Meri Nova is an AI engineer and founder of Break Into Data. We had a good discussion of how generative AI has completely overhauled natural language processing, a type of machine learning for text.
Meri also highlighted one of the biggest achievements of generative AI: it's fundamentally changed how we communicate with computers.
#275 Did Gen AI Kill NLP? with Meri Nova, Technical Founder at Break into Data
"I feel like there's a lot of opportunity when it comes to AI agents and AGI in general, just because now that we understood how to communicate with computers with English language, which is super exciting.It can do things for us just because the things that we need to manage are in English as well. And before we didn't have the capacity to navigate these or for the computer to navigate these spaces. So I think this is very exciting just to see how the field is evolving"
Some of the unsung heroes of AI are the people creating datasets to feed into the foundation models.

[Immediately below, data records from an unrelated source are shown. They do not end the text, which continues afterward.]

(** Truthiness of a value, as tested by [if (cached)]. *)
Definition truthy (v : JsValue) : bool :=
  match v with
  | JNull => false
  | JBool b => b
  | JNumber x => negb (PrimFloat.eqb x 0 || PrimFloat.is_nan x)
  | JString s => negb (String.eqb s "")
  | JObject _ => true
  end.

(** A Redis string value.  The text that [JSON.stringify] produces for a
    value [v] is represented by [JsonOf v]; any other text is [Text]. *)
Inductive RedisString : Type :=
  | Text (s : string)
  | JsonOf (v : JsValue).

(** [!cached] for a value read from Redis ([null] or the empty string). *)
Definition missing (cached : option RedisString) : bool :=
  match cached with
  | None => true
  | Some (Text s) => String.eqb s ""
  | Some (JsonOf _) => false
  end.

(** ** The domain rows the scheduler reads *)

Inductive Choice : Type := A | B.

Record Dilemma : Type := {
  dilemma_id : string;
  publishDate : Z;
  revealTime : Z;
}.

Record Vote : Type := {
  vote_dilemmaId : string;
  vote_choice : Choice;
}.

(** ** Jobs of the queue *)

(** The three job names of [setupWorkers]:
    ['publish'], ['reveal'] and ['daily-scheduler']. *)
Inductive JobName : Type := publish | reveal | daily_scheduler.

Inductive JobState : Type := Pending | Ready | Active | Completed | Failed.

(** [interface DilemmaJobData { dilemmaId: string }]; the daily job is
    added with the empty object. *)
Record DilemmaJobData : Type := {
  dilemmaId : option string;
}.

Record RepeatOptions : Type := {
  cron : string;
}.

(** The options object passed to [queue.add]. *)
Record JobOptions : Type := {
  delay : option Z;
  jobId : option string;
  repeat : option RepeatOptions;
}.

Inductive BackoffType : Type := exponential | fixed.

Record BackoffOptions : Type := {
  backoff_type : BackoffType;
  backoff_delay : Z;
}.

Record DefaultJobOptions : Type := {
  removeOnComplete : Z;
  removeOnFail : Z;
  attempts : Z;
  backoff : BackoffOptions;
}.

(** The [defaultJobOptions] of the constructor of [SchedulerService]. *)
Definition defaultJobOptions : DefaultJobOptions :=
  {| removeOnComplete := 100;
     removeOnFail := 500;
     attempts := 3;
     backoff := {| backoff_type := exponential; backoff_delay := 2000 |} |}.

(** A job as the queue holds it (data model of the specification, §3). *)
Record Job : Type := {
  job_id : string;
  job_name : JobName;
  job_data : DilemmaJobData;
  job_notBefore : Z;
  job_state : JobState;
  job_attempts : Z;
  job_maxAttempts : Z;
  job_createdAt : Z;
  job_lastAttemptAt : option Z;
  job_repeat : option RepeatOptions;
}.

(** ** Calls to the collaborators *)

Inductive Eff : Type -> Type :=
  (* clock: [Date.now()], [new Date()] *)
  | DateNow : Eff Z
  (* Bull: [queue.add(name, data, opts)], [queue.getJob(id)], [job.remove()] *)
  | QueueAdd (name : JobName) (data : DilemmaJobData) (opts : JobOptions) : Eff unit
  | QueueGetJob (id : string) : Eff (option Job)
  | JobRemove (job : Job) : Eff unit
  (* Prisma: [dilemma.findMany({ where: { publishDate: { gt } },
     orderBy: { publishDate: 'asc' } })] and
     [vote.count({ where: { dilemmaId, choice? } })] *)
  | DilemmaFindMany (publishDate_gt : Z) : Eff (list Dilemma)
  | VoteCount (dilemmaId : string) (choice : option Choice) : Eff float
  (* ioredis *)
  | RedisGet (key : string) : Eff (option RedisString)
  | RedisSet (key : string) (value : RedisString) : Eff unit
  | RedisSetex (key : string) (seconds : Z) (value : RedisString) : Eff unit
  | RedisDel (keys : list string) : Eff unit
  | RedisKeys (pattern : string) : Eff (list string)
  | RedisExists (key : string) : Eff Z
  (* [JSON.parse], [JSON.stringify] *)
  | JSONParse (text : RedisString) : Eff JsValue
  | JSONStringify (value : JsValue) : Eff RedisString.

(** ** Programs *)

Inductive Prog (R : Type) : Type :=
  | Ret (r : R)
  | Throw (e : JsError)
  | Vis {X : Type} (call : Eff X) (k : JsError + X -> Prog R).

Arguments Ret {R} r.
Arguments Throw {R} e.
Arguments Vis {R X} call k.

Fixpoint bind {R S : Type} (p : Prog R) (f : R -> Prog S) : Prog S :=
  match p with
  | Ret r => f r
  | Throw e => Throw e
  | Vis call k => Vis call (fun x => bind (k x) f)
  end.

(** [try { p } catch (error) { h error }] *)
Fixpoint try_catch {R : Type} (p : Prog R) (h : JsError -> Prog R) : Prog R :=
  match p with
  | Ret r => Ret r
  | Throw e => h e
  | Vis call k => Vis call (fun x => try_catch (k x) h)
  end.

(** [await call]: the value, or the error thrown. *)
Definition await {X : Type} (call : Eff X) : Prog X :=
  Vis call (fun x => match x with inl e => Throw e | inr v => Ret v end).

Declare Scope prog_scope.
Delimit Scope prog_scope with prog.
Notation "'let*' x ':=' p 'in' q" := (bind p (fun x => q))
  (at level 10, x name, p at level 100, q at level 200) : prog_scope.
Notation "'do*' p 'in' q" := (bind p (fun _ => q))
  (at level 10, p at level 100, q at level 200) : prog_scope.
Local Open Scope prog_scope.

(** [for (const x of xs) { await body(x) }] *)
Fixpoint for_of {X : Type} (xs : list X) (body : X -> Prog unit) : Prog unit :=
  match xs with
  | [] => Ret tt
  | x :: rest => do* body x in for_of rest body
  end.

(** [await Promise.all([call1, call2])]: both calls are issued, in order,
    before either result is awaited; a rejection rejects the whole, the
    first call's first. *)
Definition Promise_all2 {X Y : Type} (call1 : Eff X) (call2 : Eff Y) : Prog (X * Y) :=
  Vis call1 (fun x =>
  Vis call2 (fun y =>
    match x, y with
    | inr a, inr b => Ret (a, b)
    | inl e, _ => Throw e
    | inr _, inl e => Throw e
    end)).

Our final guests are Wendy Gonzalez, CEO at data annotation Sama, and Duncan Curtis, their SVP of GenAI..
Wendy has a surprisingly fun take on when you want to use synthetic a.k.a. "made up" data for your AI models, with an example for self-driving cars.
#307 Human Guardrails in Generative AI with Wendy Gonzalez & Duncan Curtis, CEO & SVP of Gen AI at Sama
"Wendy Gonzalezsynthetic data has, has, has good, good uses or great uses in edge cases. So imagine like nobody wants to real time capture, you know, a stroller in the street or an empty stroller, a straw with a baby in it. Or I heard I actually from a from an audio company client where they're like, you wouldn't think of this, but sometimes hog's like drop out of the sky and get in front of vehicles. That's probably not something you're ever going to catch. It has happened before. It's probably not something you're gonna catch, you know, in any regular real life."
And that’s our 2025 roundup. A year of huge change in careers, BI, literacy, agents, applications, and the foundations of responsible AI.